Whereas the feast has been moved in most places to the Sunday following the Feast of the Holy Trinity, the Vatican continues to celebrate the feast on Thursday. In 1982, John Paul II brought back the tradition of processing through the streets of Rome with the Blessed Sacrament. After celebrating Mass at his Cathedral of St. John Lateran, the Holy Father and thousands of bishops, priests, religious, dignitaries, and lay people process with the Blessed Sacrament down to the basilica of St. Mary Major.

In addition, the towns of Orvieto and Bolsena also celebrate the feast in grand style. There is a High Mass on Sunday morning, followed by a large Eucharistic procession, with much of the town in medieval dress. The corporal of the miracle is carried in the procession as well. If you ever find yourself in Rome around the feast, you must travel to the beautiful medieval town of Orvieto for the feast.  It is truly unlike anything you’ve ever seen before. Imagine the opening scene to Disney’s Sleeping Beauty—except that the celebration is for Jesus, not Princess Aurora!

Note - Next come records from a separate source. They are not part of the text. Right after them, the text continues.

(** [products] (00003) *)
Record ProductRow := mkProductRow { p_id : Z; p_category_id : Z; p_name : string;
    p_slug : string; p_description : option string; p_price_vnd : Z; p_delivery_type : string;
    p_contact_url : option string; p_is_active : bool; p_version : Z; p_created_at : Time }.
#[export] Instance Eta_ProductRow : Eta ProductRow := fun r =>
    mkProductRow (p_id r)
    (p_category_id r) (p_name r) (p_slug r) (p_description r) (p_price_vnd r)
    (p_delivery_type r) (p_contact_url r) (p_is_active r) (p_version r) (p_created_at r).

(** the bank columns copied into an order or a top-up *)
Record BankSnapshot := mkBankSnapshot { bs_bin : string; bs_name : string;
    bs_display_name : string; bs_account_name : string; bs_encrypted_number : Bytes;
    bs_nonce : Bytes; bs_format : string; bs_key_version : Z; bs_last4 : string }.
#[export] Instance Eta_BankSnapshot : Eta BankSnapshot := fun r =>
    mkBankSnapshot (bs_bin r)
    (bs_name r) (bs_display_name r) (bs_account_name r) (bs_encrypted_number r) (bs_nonce r)
    (bs_format r) (bs_key_version r) (bs_last4 r).

(** [bank_accounts] (00008, 00016, 00020) *)
Record BankAccountRow := mkBankAccountRow { b_id : Z; b_bank_bin : string; b_bank_name : string;
    b_display_name : string; b_account_name : string; b_encrypted_number : Bytes;
    b_fingerprint : Bytes; b_key_id : string; b_nonce : Bytes; b_format : string;
    b_key_version : Z; b_last4 : string; b_sort_order : Z; b_is_active : bool; b_version : Z;
    b_environment : string; b_created_at : Time }.
#[export] Instance Eta_BankAccountRow : Eta BankAccountRow := fun r =>
    mkBankAccountRow
    (b_id r) (b_bank_bin r) (b_bank_name r) (b_display_name r) (b_account_name r)
    (b_encrypted_number r) (b_fingerprint r) (b_key_id r) (b_nonce r) (b_format r)
    (b_key_version r) (b_last4 r) (b_sort_order r) (b_is_active r) (b_version r)
    (b_environment r) (b_created_at r).

(** [orders] (00004, 00016, 00019); the snapshot columns are all null or all set *)
Record OrderRow := mkOrderRow { o_id : Z; o_user_id : Z; o_status : OrderStatus;
    o_currency : string; o_subtotal_vnd : Z; o_total_vnd : Z; o_payment_reference : string;
    o_idempotency_key : string; o_expires_at : Time; o_paid_at : option Time;
    o_delivery_started_at : option Time; o_delivered_at : option Time;
    o_cancelled_at : option Time; o_version : Z; o_created_at : Time;
    o_bank : option (Z * BankSnapshot); o_environment : string }.
#[export] Instance Eta_OrderRow : Eta OrderRow := fun r =>
    mkOrderRow (o_id r) (o_user_id r)
    (o_status r) (o_currency r) (o_subtotal_vnd r) (o_total_vnd r) (o_payment_reference r)
    (o_idempotency_key r) (o_expires_at r) (o_paid_at r) (o_delivery_started_at r)
    (o_delivered_at r) (o_cancelled_at r) (o_version r) (o_created_at r) (o_bank r)
    (o_environment r).
(** [SELECT ... WHERE id = $1] with [:one] *)
Definition get_row (k : Z) : Tx Database R := fun _ d =>
  match rows d !! k with Some r => Ok r d | None => Fail ErrNoRows end.

(** [SELECT ... WHERE p] with [:one] *)
Definition find_row (p : R -> bool) : Tx Database R := fun _ d =>
  match select p d with r :: _ => Ok r d | [] => Fail ErrNoRows end.

Definition count_rows (p : R -> bool) (d : Database) : Z := Z.of_nat (length (select p d)).

(** The constraints are checked on every write. *)
Definition write_row (k : Z) (r : R) : Tx Database R := fun _ d =>
  if negb (row_check r) then Fail (ErrPg CheckViolation)
  else if conflicts k r d then Fail (ErrPg UniqueViolation)
  else Ok r (put_row k r d).

(** [INSERT INTO ... RETURNING *] with a key the caller gives *)
Definition insert_row_at (k : Z) (r : R) : Tx Database R := fun env d =>
  if negb (row_check r) then Fail (ErrPg CheckViolation)
  else if is_some (rows d !! k) || conflicts k r d then Fail (ErrPg UniqueViolation)
  else Ok r (tbl_set (mkTbl (<[k := r]> (rows d)) (Z.max k (t_seq (tbl_get d)))) d).

Definition next_key (d : Database) : Z := t_seq (tbl_get d) + 1.

(** [INSERT INTO ... RETURNING *] with a generated key *)
Definition insert_row (mk : Z -> R) : Tx Database R := fun env d =>
  insert_row_at (next_key d) (mk (next_key d)) env d.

The different neighborhoods and families carry their flags and coats of arms and the guilds march proudly. Large tapestries are carried which depict the story of the miracle and the institution of the feast. Songs and prayers are piped through the streets, as the procession winds through the cobblestone alleys. 

At the very end, the Eucharist is brought back to the cathedral steps, a cathedral so beautiful that Pope John XXIII said angels would take it up to Heaven at the end of the world. There, the town kneels for Benediction, and the procession—with all its medieval finery and pomp—finds its meaning.  It is all for Him.

This feast day is in direct response to a request from Christ Himself. Forever patient with us, he asks, waits, and rewards. May this feast of Corpus Christi and every Mass be a sacrifice of thanksgiving to the God who loves us to the end.